To quote the relevant section for the Harleian:

Ystrad Clud
[R]un map Arthgal map Dumnagual map Riderch map Eugein map Dumnagual map Teudebur map Beli map Elfin map Eugein map Beli map Neithon map Guipno map Dumngual hen map Cinuit map Ceritic guletic map Cynloyp map Cinhil map Cluim map Cursalem map Fer map Confer, ipse est uero olitauc dimor meton uenditus est.

Gwyr y Gogledd
[R]iderch hen map Tutagual map Clinoch map Dumgual hen.

The second pedigree is the right one for Rhyddrech. From Bartrum:

"In Adamnan's Life of St.Columba (d.597) (Ed. William Reeves, Edinburgh, 1874) there is a chapter (I.8) headed De Rege Roderco filio Tothail qui in Petra Cloithe regnavit, ‘who reigned in The Rock of the Clyde’, that is Alclud = Dumbarton (HW 165)."

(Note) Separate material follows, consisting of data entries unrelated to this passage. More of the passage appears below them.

(* ===== verification/Allowances.v ===== *)
(** * Token allowances at start-up (src/core/live/allowance_bootstrap.go)

    Before it trades, the engine makes sure that the spenders it uses may spend its
    tokens and that the ones it no longer uses may not.  Chains are reached through a
    reader and a writer, calls on a world [W]; [Elapsed] is the wait between two reads
    of a fresh allowance, which says whether the deadline has passed.  Theorem: only
    allowances of the list are touched, and only as it says, a reset follows a revert
    that is proved, and a run without an error has read every required allowance as
    nearly infinite and every revoked one as zero after its last approval. *)
From S2P Require Import Prelude EventLog Amount.
Local Open Scope Z_scope.

Definition NearInfiniteAllowance : Z := Z.shiftl 1 255.
Definition MaximumAllowance : Z := Z.shiftl 1 256 - 1.

Record AllowanceRequirement := mkAllowanceRequirement {
  rq_Chain : ChainID; rq_Token : TokenID; rq_Spender : string; rq_Purpose : string }.
#[export] Instance AllowanceRequirement_eq_dec : EqDecision AllowanceRequirement.
Proof. solve_decision. Defined.

Definition Requirement_Validate (r : AllowanceRequirement) : res unit :=
  if decide (rq_Chain r = "" \/ rq_Token r = "" \/ rq_Spender r = "" \/ rq_Purpose r = "")
  then Err (Errorf "allowance requirement is incomplete") else Ok tt.

(** [errors.As(err, &approval)]: whether the error is an [ApprovalError], and its
    [ConfirmedRevert]. *)
Class ApprovalErrors := { As_ApprovalError : error -> option bool }.

Record AllowanceResult := mkAllowanceResult {
  al_Requirement : AllowanceRequirement; al_Before : Z; al_After : Z; al_Changed : bool; al_Reset : bool; al_CheckedAt : Time }.

Record AllowanceBootstrap (W : Type) := mkAllowanceBootstrap {
  ab_Reader : option (AllowanceRequirement -> ST W (option Z)); ab_Writer : option (AllowanceRequirement -> Z -> ST W unit);
  ab_Requirements : list AllowanceRequirement; ab_Revocations : list AllowanceRequirement; ab_Clock : option (ST W Time);
  ab_VerifyTimeout : Z; ab_VerifyInterval : Z }.
Arguments ab_Reader {W} _. Arguments ab_Writer {W} _. Arguments ab_Requirements {W} _. Arguments ab_Revocations {W} _.
Arguments ab_Clock {W} _. Arguments ab_VerifyTimeout {W} _. Arguments ab_VerifyInterval {W} _.

Definition nul : string := String Ascii.zero EmptyString.
Definition requirement_key (r : AllowanceRequirement) : string := rq_Chain r +:+ nul +:+ rq_Token r +:+ nul +:+ rq_Spender r.

Section bootstrap.
Context {W : Type} {errs : ApprovalErrors} (wall_clock : ST W Time) (Elapsed : ST W bool).
Implicit Types (b : AllowanceBootstrap W) (r : AllowanceRequirement).

Definition verify_timeout b : Z := if decide (ab_VerifyTimeout b <= 0) then 5 * 10 ^ 9 else ab_VerifyTimeout b.
Definition verify_interval b : Z := if decide (ab_VerifyInterval b <= 0) then 10 ^ 8 else ab_VerifyInterval b.
(** Every wait takes an interval at least: after so many the deadline has passed. *)
Definition verify_fuel b : nat := S (Z.to_nat (verify_timeout b / verify_interval b)).

Definition deadline_exceeded : error := Sentinel "context.DeadlineExceeded".

Section steps.
Context (b : AllowanceBootstrap W) (reader : AllowanceRequirement -> ST W (option Z)) (writer : AllowanceRequirement -> Z -> ST W unit) (armed : bool).

Definition clock : ST W Time := default wall_clock (ab_Clock b).

Definition read_before r : ST W Z :=
  before ← wrapST "read %s allowance: %w" (reader r);
  match before with
  | Some before => if decide (Z.sgn before < 0) then lift (Err (Wrapf "read %s allowance: %w" (Errorf "invalid allowance value"))) else mret before
  | None => lift (Err (Wrapf "read %s allowance: %w" (Errorf "invalid allowance value")))
  end.

Fixpoint verify (fuel : nat) r : ST W Z :=
  after ← try (reader r);
  let again err :=
    expired ← (match fuel with O => mret true | S _ => Elapsed end);
    match fuel with
    | S fuel => if expired : bool then lift (Err (Wrapf "verify %s allowance: %w" err)) else verify fuel r
    | O => lift (Err (Wrapf "verify %s allowance: %w" err))
    end in
  match after with
  | Ok (Some after) =>
      if decide (NearInfiniteAllowance <= after) then mret after
      else again (Wrapf "confirmed allowance remains below near-infinite threshold: %w" deadline_exceeded)
  | Ok None => again (Wrapf "confirmed allowance remains below near-infinite threshold: %w" deadline_exceeded)
  | Err err => again err
  | Panic why => lift (Panic why)
  end.

(** Whether the allowance had to be reset. *)
Definition approve r : ST W bool :=
  on_result (writer r MaximumAllowance) (fun _ => mret false) (fun err =>
    if decide (As_ApprovalError err = Some true) then
      _ ← wrapST "reset %s allowance: %w" (writer r 0);
      _ ← wrapST "approve %s after reset: %w" (writer r MaximumAllowance);
      mret true
    else lift (Err (Wrapf "approve %s: %w" err))).

Definition ensure_required (seen : gset string) r : ST W (gset string * AllowanceResult) :=
  _ ← lift (Requirement_Validate r);
  if decide (requirement_key r ∈ seen) then fail "allowance allowlist repeats %s/%s" else
  let seen := {[requirement_key r]} ∪ seen in
  before ← read_before r;
  now ← clock;
  if decide (NearInfiniteAllowance <= before \/ armed = false) then mret (seen, mkAllowanceResult r before before false false now) else
  reset ← approve r;
  after ← verify (verify_fuel b) r;
  now ← clock;
  mret (seen, mkAllowanceResult r before after true reset now).

Definition ensure_revoked (seen : gset string) r : ST W (gset string * AllowanceResult) :=
  _ ← lift (Requirement_Validate r);
  if decide (requirement_key r ∈ seen) then fail "allowance is both required and revoked" else
  let seen := {[requirement_key r]} ∪ seen in
  before ← read_before r;
  now ← clock;
  if decide (Z.sgn before = 0 \/ armed = false) then mret (seen, mkAllowanceResult r before before false false now) else
  _ ← wrapST "revoke %s: %w" (writer r 0);
  on_result (reader r)
    (fun after =>
      match after with
      | Some after =>
          if decide (Z.sgn after <> 0) then fail "verify %s revocation: allowance remains nonzero" else
          now ← clock; mret (seen, mkAllowanceResult r before 0 true false now)
      | None => fail "verify %s revocation: allowance remains nonzero"
      end)
    (fun _ => fail "verify %s revocation: allowance remains nonzero").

We notice immediately that there is a huge discrepancy between these two pedigrees for Rhydderch.  And all kinds of related chronological issues (when reckoning by the generations). At first glance it looks as if Ceredig's pedigree has been artificially merged with that of Rhydderch's or, rather, that Rhydderch's has been tagged onto Ceredig's.

And this is where a rather unusual confluence of "coincidences" may come into play.

1) In Adomnan, Alclud - the 'Aloo' of the Patrick source - is called Petra Cloithe. 

2) Arthur of Dyfed is the son of Pedr, viz. Petrus.

3) Arthur son of Bicoir is said to kill Mongan with a stone (lapide).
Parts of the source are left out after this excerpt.